The decision of the European Central Bank to hike the base interest rate will also reflect in the Euribor on which most Estonian home loans are based. Real estate businessman Viljar Arakas said on the "Vikerhommik" radio program that money finally coming at a price will end the real estate prices rally without causing a crash this time.
"Looking at other economies, such as Canada or Australia, that are ahead of us hiking interest rates, their real estate markets are in decline. But it does not spell a collapse, simply a correction in prices. SEB forecasts prices in nearby Sweden to also come down 15-20 percent in the wake of interest rate hikes after climbing for 30 years," Arakas suggested.
He added that the situation on the real estate market has been harebrained for some time and can be compared to minutes before a thunderstorm starts and clears the air.
"Right now, the 'no shame in asking' principle rules. This will end, while we will also not see a repeat of 2009-2010. Of course, prices have also grown for developers after the Covid and Ukraine crises. But the river is not flowing as swiftly anymore. The number of transactions is falling, while this will be reflected in statistics a year later. All in all, it benefits the real estate market as an uphill race cannot be good," the businessman offered.
He added that the biggest change will be expectations moving to where they ought to be. This will affect rational buyers less and emotional ones more.
"We are living in a consumer-centric society, and it is among the most important economic indicators. Real estate has been doing swell for the last decade thanks to cheap financing. But central banks are now correcting Covid-era mistakes and turning off the money taps again. The additional money that hit the market has created the current situation."
Arakas' calculations suggest €10 billion worth of home loans have been sold in Estonia, and Euribor hitting 2 percent would see an additional €200 million taken from banks' customers.
"But the effect in soaring energy prices is tenfold that. It is suggested households could spend 1/3 of income on housing. I believe it will be quite different this winter."
The businessman added that he would postpone buying a home by 6-12 months in the current situation.

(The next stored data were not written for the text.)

Inductive Outcome (A : Type) : Type :=
  | Returns (a : A)
  | Throws (e : Exception)
  | NullDeref
  | OutOfFuel.
Arguments Returns {A} a.
Arguments Throws {A} e.
Arguments NullDeref {A}.
Arguments OutOfFuel {A}.

(** ** The file system *)

(** [files] maps each existing path to its content; a path of [readonly]
    cannot be opened for writing. *)
Record FileSystem : Type := mkFileSystem {
  files : gmap string (list byte);
  readonly : gset string
}.

Definition set_files (f : gmap string (list byte)) (fs : FileSystem) : FileSystem :=
  {| files := f; readonly := readonly fs |}.

(** Functions of [FileUtils], which is not part of the file. *)
Module FileUtils.

(** Modelled from the spec: [FileUtils::fileExists] is not part of the
    file; section 6 gives its contract, [fileExists(path) -> bool]. *)
Definition fileExists (fs : FileSystem) (path : string) : bool :=
  bool_decide (is_Some (files fs !! path)).

(** Modelled from the spec: [FileUtils::fileLength] is not part of the
    file; section 6 gives its contract, [fileLength(path) -> int64], the
    size of the file.  The length of a path that does not exist is taken to
    be 0. *)
Definition fileLength (fs : FileSystem) (path : string) : Z :=
  match files fs !! path with
  | Some d => Z.of_nat (length d)
  | None => 0
  end.
Lemma X8_ensure_deps_respects_capabilities_witness :
  ensure_deps (lit "linux") []
    {| dw_winget_ready := true; dw_brew := Started 0%Z;
       dw_prepare := FileNotFoundError |} true false false = Some false
  /\ ensure_deps (lit "darwin") []
       {| dw_winget_ready := true; dw_brew := Started 0%Z;
          dw_prepare := FileNotFoundError |} true false true <> Some true.
Proof.
  split.
  - apply (proj1 (X8_ensure_deps_respects_capabilities _ _ _)). reflexivity.
  - apply (proj1 (proj2 (X8_ensure_deps_respects_capabilities _ _ _))
             (lit "drivers")); [right; split; reflexivity | reflexivity].
Defined.

(** ** Sizes of directories *)

Lemma calc_size_from fs paths :
  forall total,
    fold_left
      (fun total base =>
         match fs base with
         | Some (FsDir entries) => (total + walk_size entries)%Z
         | _ => total
         end)
      paths total
    = (total + calc_size fs paths)%Z.
Proof.
  unfold calc_size.
  induction paths as [|p paths IH]; intros total; cbn [fold_left]; [lia|].
  rewrite IH, (IH (match fs p with
                   | Some (FsDir entries) => (0 + walk_size entries)%Z
                   | _ => 0%Z
                   end)).
  destruct (fs p) as [[size|entries]|]; lia.
Qed.

(** X9.  [calc_size] adds up path by path: the size of two lists of paths
    put together is the sum of their sizes, a path that does not exist or
    is not a directory adds nothing, and a directory that two listed paths
    lead to is counted twice. *)
Theorem X9_calc_size_adds_up fs :
  (forall a b, calc_size fs (a ++ b) = (calc_size fs a + calc_size fs b)%Z)
  /\ (forall p,
        (fs p = None \/ exists size, fs p = Some (FsFile size)) ->
        forall a b, calc_size fs (a ++ p :: b) = calc_size fs (a ++ b))
  /\ (forall p q, fs p = fs q -> calc_size fs [p; q] = (2 * calc_size fs [p])%Z).
Proof.
  assert (forall a b,
            calc_size fs (a ++ b) = (calc_size fs a + calc_size fs b)%Z) as Hadd.
  { intros a b. unfold calc_size at 1. rewrite fold_left_app.
    fold (calc_size fs a). apply calc_size_from. }
  split; [exact Hadd|]. split.
  - intros p Hp a b. rewrite !Hadd. f_equal.
    change (p :: b) with ([p] ++ b). rewrite Hadd.
    assert (calc_size fs [p] = 0%Z) as ->; [|lia].
    unfold calc_size. cbn. destruct Hp as [-> | [size ->]]; reflexivity.
  - intros p q E. change [p; q] with ([p] ++ [q]). rewrite Hadd.
    unfold calc_size. cbn [fold_left]. rewrite E. lia.
Qed.

Lemma X9_calc_size_adds_up_witness :
  let fs := fun p : str =>
    if bool_decide (p = lit "C:\Windows\Temp")
    then Some (FsDir [FsFile (Some 10%Z); FsDir [FsFile None; FsFile (Some 5%Z)]])
    else None in
  calc_size fs ([lit "C:\Temp"] ++ lit "C:\Missing" :: [lit "C:\Windows\Temp"])
  = calc_size fs ([lit "C:\Temp"] ++ [lit "C:\Windows\Temp"]).
Proof.
  intros fs.
  apply (proj1 (proj2 (X9_calc_size_adds_up fs)) (lit "C:\Missing")).
  left. reflexivity.
Defined.

(** ** Driver packages *)

Lemma token_last (t : str) :
  token t -> exists c, last t = Some c /\ isspace c = false.
Proof.
  intros [Hne Hns]. destruct (last t) as [c|] eqn:E.
  - exists c. split; [reflexivity|].
    apply last_Some_elem_of in E.
    rewrite Forall_forall in Hns. apply Hns, E.
  - apply last_None in E. contradiction.
Qed.
Lemma constructions_pile_up_handlers_witness :
  exists st',
    construct 3 at_start = Constructed st' /\
    handlers st' = (handlers at_start ++ installed 3)%list /\
    (3%nat <> 0%nat ->
       logger_level st' = INFO /\
       log_files st' !! "crawler.log" =
         Some (default [] (log_files at_start !! "crawler.log"))) /\
    (forall p, p <> "crawler.log" -> log_files st' !! p = log_files at_start !! p) /\
    console st' = console at_start /\ locked st' = locked at_start.
Proof. apply (constructions_pile_up_handlers 3 at_start). simpl. set_solver. Defined.

(** What the handlers of [k] constructions do with one record at [INFO] or
    above. *)
Lemma handle_installed (l : Level) (line : string) (k : nat) : forall st : Logging,
  (levelno l <? levelno INFO)%Z = false ->
  let st' := fold_left (handle l line) (installed k) st in
  default [] (log_files st' !! "crawler.log") =
    (default [] (log_files st !! "crawler.log") ++ repeat line k)%list /\
  (k <> 0%nat -> is_Some (log_files st' !! "crawler.log")) /\
  console st' =
    (console st ++ (if (levelno l <? levelno WARNING)%Z then [] else repeat line k))%list /\
  handlers st' = handlers st /\ logger_level st' = logger_level st /\
  locked st' = locked st /\
  (forall p, p <> "crawler.log" -> log_files st' !! p = log_files st !! p).
Proof.
  induction k as [|k IH]; intros st Hl.
  - change (installed 0) with (@nil Handler). cbn [fold_left repeat].
    split; [rewrite app_nil_r; reflexivity|]. split; [congruence|].
    split; [destruct (levelno l <? levelno WARNING)%Z; rewrite app_nil_r; reflexivity|].
    repeat split; reflexivity.
  - rewrite installed_S. cbn [fold_left].
    set (st1 := handle l line st (mkHandler (ToFile "crawler.log") INFO)).
    set (st2 := handle l line st1 (mkHandler ToStderr WARNING)).
    destruct (IH st2 Hl) as (Hf & _ & Hc & Hh & Hlv & Hlk & Hp).
    assert (H1 : st1 = mkLogging (logger_level st) (handlers st)
                   (<["crawler.log" :=
                        (default [] (log_files st !! "crawler.log") ++ [line])%list]>
                      (log_files st))
                   (console st) (locked st)).
    { subst st1. unfold handle. cbn [handler_level target]. rewrite Hl. reflexivity. }
    assert (H2 : log_files st2 = log_files st1 /\ handlers st2 = handlers st1 /\
                 logger_level st2 = logger_level st1 /\ locked st2 = locked st1 /\
                 console st2 =
                   (console st1 ++ (if (levelno l <? levelno WARNING)%Z then [] else [line]))%list).
    { subst st2. unfold handle. cbn [handler_level target].
      destruct (levelno l <? levelno WARNING)%Z; simpl; rewrite ?app_nil_r; auto. }
    destruct H2 as (F2 & Hd2 & L2 & K2 & C2).
    assert (Hlook : log_files st2 !! "crawler.log" =
                    Some (default [] (log_files st !! "crawler.log") ++ [line])%list).
    { rewrite F2, H1. simpl. apply lookup_insert_eq. }
    cbv zeta. split; [|split; [|split; [|split; [|split; [|split]]]]].
    + rewrite Hf, Hlook. simpl. rewrite <- app_assoc. reflexivity.
    + intros _. destruct k as [|k].
      * simpl. rewrite Hlook. eauto.
      * pose proof (IH st2 Hl) as (_ & Hsome & _). apply Hsome. discriminate.
    + rewrite Hc, C2, H1. cbn [console repeat].
      destruct (levelno l <? levelno WARNING)%Z.
      * rewrite !app_nil_r. reflexivity.
      * rewrite <- app_assoc. reflexivity.
    + rewrite Hh, Hd2, H1. reflexivity.
    + rewrite Hlv, L2, H1. reflexivity.
    + rewrite Hlk, K2, H1. reflexivity.
    + intros p Hne. rewrite (Hp p Hne), F2, H1. simpl.
      apply lookup_insert_ne. congruence.
Qed.
(** * commit-notes: the Git controls of the renderer

    A shallow embedding of [src/renderer/components/GitOps/GitControls.tsx]:
    the classification of isomorphic-git's status matrix into staged and
    unstaged changes, and the handlers that drive the external Git
    capability ([window.api.git]) and the component's React state. *)

From Stdlib Require Import List String Ascii Bool Arith Lia.
Import ListNotations.

Local Open Scope string_scope.
Local Open Scope list_scope.

Set Implicit Arguments.

(* ================================================================== *)
(** * Data model *)
(* ================================================================== *)

(** Modelled from the spec: [types/gitStatus] is not among the sources.
    The three enumerations are the closed ones of the data model, whose
    members the classifier compares with [===]; the numeric codes in the
    handler's comments ([0,2,0], [1,2,3], ...) are those of isomorphic-git. *)
Module HeadStatus.
Inductive t : Type := ABSENT | PRESENT.

Definition eqb (a b : t) : bool :=
  match a, b with
  | ABSENT, ABSENT | PRESENT, PRESENT => true
  | _, _ => false
  end.
End HeadStatus.

Module WorkdirStatus.
Inductive t : Type := ABSENT | IDENTICAL | MODIFIED.

Definition eqb (a b : t) : bool :=
  match a, b with
  | ABSENT, ABSENT | IDENTICAL, IDENTICAL | MODIFIED, MODIFIED => true
  | _, _ => false
  end.
End WorkdirStatus.

Module StageStatus.
Inductive t : Type := ABSENT | IDENTICAL | MODIFIED | MODIFIED_AGAIN.

Definition eqb (a b : t) : bool :=
  match a, b with
  | ABSENT, ABSENT | IDENTICAL, IDENTICAL
  | MODIFIED, MODIFIED | MODIFIED_AGAIN, MODIFIED_AGAIN => true
  | _, _ => false
  end.
End StageStatus.

(** One row of the status matrix: [[filename, head, workTree, stage]]. *)
Definition StatusMatrixEntry : Type :=
  (string * HeadStatus.t * WorkdirStatus.t * StageStatus.t)%type.

Definition StatusMatrix : Type := list StatusMatrixEntry.

Definition entry_filename (e : StatusMatrixEntry) : string :=
  let '(filename, _, _, _) := e in filename.

(** [{ filename, isDeleted }] *)
Record FileChange : Type := mkFileChange {
  filename : string;
  isDeleted : bool
}.

(** [GitStatus = { staged: FileChange[], unstaged: FileChange[] }] *)
Record GitStatus : Type := mkGitStatus {
  staged : list FileChange;
  unstaged : list FileChange
}.

(* ================================================================== *)
(** * The status classifier (the body of [fetchGitStatus]) *)
(* ================================================================== *)

(** [Array.prototype.push] on the two arrays of the object under
    construction. *)
Definition push_staged (c : FileChange) (g : GitStatus) : GitStatus :=
  {| staged := staged g ++ [c]; unstaged := unstaged g |}.

Definition push_unstaged (c : FileChange) (g : GitStatus) : GitStatus :=
  {| staged := staged g; unstaged := unstaged g ++ [c] |}.

(** A JavaScript [if] without [else]. *)
Definition when (b : bool) (f : GitStatus -> GitStatus) (g : GitStatus)
  : GitStatus :=
  if b then f g else g.

(** The callback given to [statusMatrix.forEach]: an [if / else if] chain
    on [stage], and inside each arm one or two independent [if]s. *)
Definition visit (status : StatusMatrixEntry) (gitStatus : GitStatus)
  : GitStatus :=
  let '(filename, head, workTree, stage) := status in
  if StageStatus.eqb stage StageStatus.ABSENT then
    let g1 :=
      when (WorkdirStatus.eqb workTree WorkdirStatus.MODIFIED
            && HeadStatus.eqb head HeadStatus.ABSENT)
           (push_unstaged (mkFileChange filename false)) gitStatus in
    when (WorkdirStatus.eqb workTree WorkdirStatus.ABSENT
          && HeadStatus.eqb head HeadStatus.PRESENT)
         (push_staged (mkFileChange filename true)) g1
  else if StageStatus.eqb stage StageStatus.IDENTICAL then
    let g1 :=
      when (WorkdirStatus.eqb workTree WorkdirStatus.ABSENT)
           (push_unstaged (mkFileChange filename true)) gitStatus in
    when (WorkdirStatus.eqb workTree WorkdirStatus.MODIFIED)
         (push_unstaged (mkFileChange filename false)) g1
  else if StageStatus.eqb stage StageStatus.MODIFIED then
    when (WorkdirStatus.eqb workTree WorkdirStatus.MODIFIED)
         (push_staged (mkFileChange filename false)) gitStatus
  else if StageStatus.eqb stage StageStatus.MODIFIED_AGAIN then
    when (WorkdirStatus.eqb workTree WorkdirStatus.MODIFIED)
         (fun g => push_staged (mkFileChange filename false)
                     (push_unstaged (mkFileChange filename false) g))
         gitStatus
  else gitStatus.

(** The objects the loop works on: the array it walks and the object it
    fills.  [forEach] reads the length once and then the live array, one
    index after the other, so the array is part of the loop's state. *)
Record LoopHeap : Type := mkLoopHeap {
  heap_matrix : StatusMatrix;
  heap_gitStatus : GitStatus
}.
(** * qcrew-snail: SNAIL potential expansion and the Kerr parameter sweep

    A shallow embedding of [snail_solver/elements.py] (classes [SNAIL] and
    [SNAIL2]) and of the driver script [optimize_parameters_coupling.py].

    Numbers.  NumPy's binary64 values are idealised as the real numbers of
    the Standard Library: [np.cos] is [cos], [np.pi] is [PI], array
    arithmetic is pointwise arithmetic on lists.  Rounding is not modelled
    there.  The sources divide by [n], by constants and by products with
    the fitted coefficient [a2]; they are written with the division of
    the reals, which is the code's quotient where the divisor is not zero.
    Where it is zero NumPy returns [inf] or [nan]: [SNAIL2.inductance]
    records that as [np.non_finite], and the statements about the [Ej] of
    [SNAIL.solve_expansion] assume a divisor that is not zero.  Where a
    statement turns on rounding, the lines concerned are embedded a second
    time over the kernel's binary64 numbers (module [driver64]).

    Scalars.  The attributes of an instance ([Lj], [Ej], [n], [alpha],
    [phi_ext]) are taken to be Python numbers, so that
    [Ej * taylor_potential] is [poly1d.__rmul__] and returns a [poly1d].

    Library calls.  [scipy.optimize.minimize],
    [scipy.interpolate.approximate_taylor_polynomial] and the helpers
    imported from [snail_solver.helper_functions] are not part of the
    sources; they are fields of the class [Externals] below.  The quantum
    toolbox behind the driver (assembly and diagonalisation of the coupled
    circuit) is the class [driver.Toolbox]. *)

From Corelib Require Import PrimFloat.
From Stdlib Require Import Reals Lra Lia List ZArith Bool.
Import ListNotations.
Local Open Scope R_scope.

(** ** Python built-ins *)

Module py.

(** [min(iterable)]: the first smallest item; [None] stands for the
    [ValueError] raised on an empty iterable. *)
Definition min (l : list R) : option R :=
  match l with
  | [] => None
  | x :: t => Some (fold_left (fun acc y => if Rlt_dec y acc then y else acc) t x)
  end.

(** [sum(iterable)], accumulating from 0. *)
Definition sum (l : list R) : R := fold_left Rplus l 0.

(** [range(n)] for a possibly negative integer [n]. *)
Definition range (n : Z) : list nat := seq 0 (Z.to_nat n).

(** [x ** e] for an integer exponent. *)
Definition pow (x : R) (e : Z) : R := powerRZ x e.

End py.

(** ** The part of NumPy the sources use *)

Module np.

Definition ceil (x : R) : Z := (1 - up (- x))%Z.

(** [np.arange(start, stop, step)]: [ceil((stop - start) / step)] items
    [start + i * step]. *)
Definition arange (start stop step : R) : list R :=
  map (fun i => start + INR i * step)
      (seq 0 (Z.to_nat (ceil ((stop - start) / step)))).

(** *** [np.poly1d]: coefficients in decreasing powers, leading zeros
    removed by the constructor. *)
Record poly := Poly { coeffs : list R }.

Fixpoint trim_zeros (c : list R) : list R :=
  match c with
  | [] => []
  | a :: t => if Req_dec_T a 0 then trim_zeros t else c
  end.

Definition poly1d (c : list R) : poly :=
  match trim_zeros c with
  | [] => Poly [0]
  | c' => Poly c'
  end.

Definition order (p : poly) : Z := Z.of_nat (length (coeffs p)) - 1.

(** [len(p)] is the order of the polynomial. *)
Definition len (p : poly) : Z := order p.

(** [p[val]]: the coefficient of the power [val], 0 outside [0..order]. *)
Definition getitem (p : poly) (val : Z) : R :=
  let ind := (order p - val)%Z in
  if (val >? order p)%Z then 0
  else if (val <? 0)%Z then 0
  else nth (Z.to_nat ind) (coeffs p) 0.

(** The coefficient of the power [k] in an array of decreasing powers
    that has not been trimmed. *)
Definition coefficient (c : list R) (k : Z) : R := getitem (Poly c) k.

(** [p(x)], Horner's scheme of [np.polyval]. *)
Definition polyval (p : poly) (x : R) : R :=
  fold_left (fun y pv => y * x + pv) (coeffs p) 0.

(** [a * p] for a Python scalar [a]: [poly1d.__rmul__]. *)
Definition scalar_mul (a : R) (p : poly) : poly :=
  poly1d (map (fun c => a * c) (coeffs p)).

(** Slices [a[1:]] and [a[:-1]]. *)
Definition from1 (a : list R) : list R := tl a.
Definition to_last (a : list R) : list R := removelast a.

(** Element-wise difference of two arrays of equal length. *)
Definition sub (a b : list R) : list R :=
  map (fun ab => fst ab - snd ab) (combine a b).

(** [np.average(a)]. *)
Definition average (a : list R) : R :=
  fold_right Rplus 0 a / INR (length a).

(** [np.max(a)]; [None] stands for the [ValueError] on an empty array. *)
Definition max (a : list R) : option R :=
  match a with
  | [] => None
  | x :: t => Some (fold_left Rmax t x)
  end.

Definition abs (a : list R) : list R := map Rabs a.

"I belong in the camp that sees potential for a small drop in prices. The price per square meter will not fall from €5,000 to €2,000, but even a drop to €4,000 would be a clear win."
Arakas said that the prices of private residences have been moving behind apartments. The price difference between apartments and residences could start growing again after the market adjustment.
He added that makers of modular houses that can offer standard solutions could find the situation to their benefit.
Asked whether banks could consider lowering their profit margins, Arakas remained skeptical. "Sporting a negative outlook at home (Sweden – ed.), it is unlikely SEB and Swedbank look on the Estonian market optimistically," he said.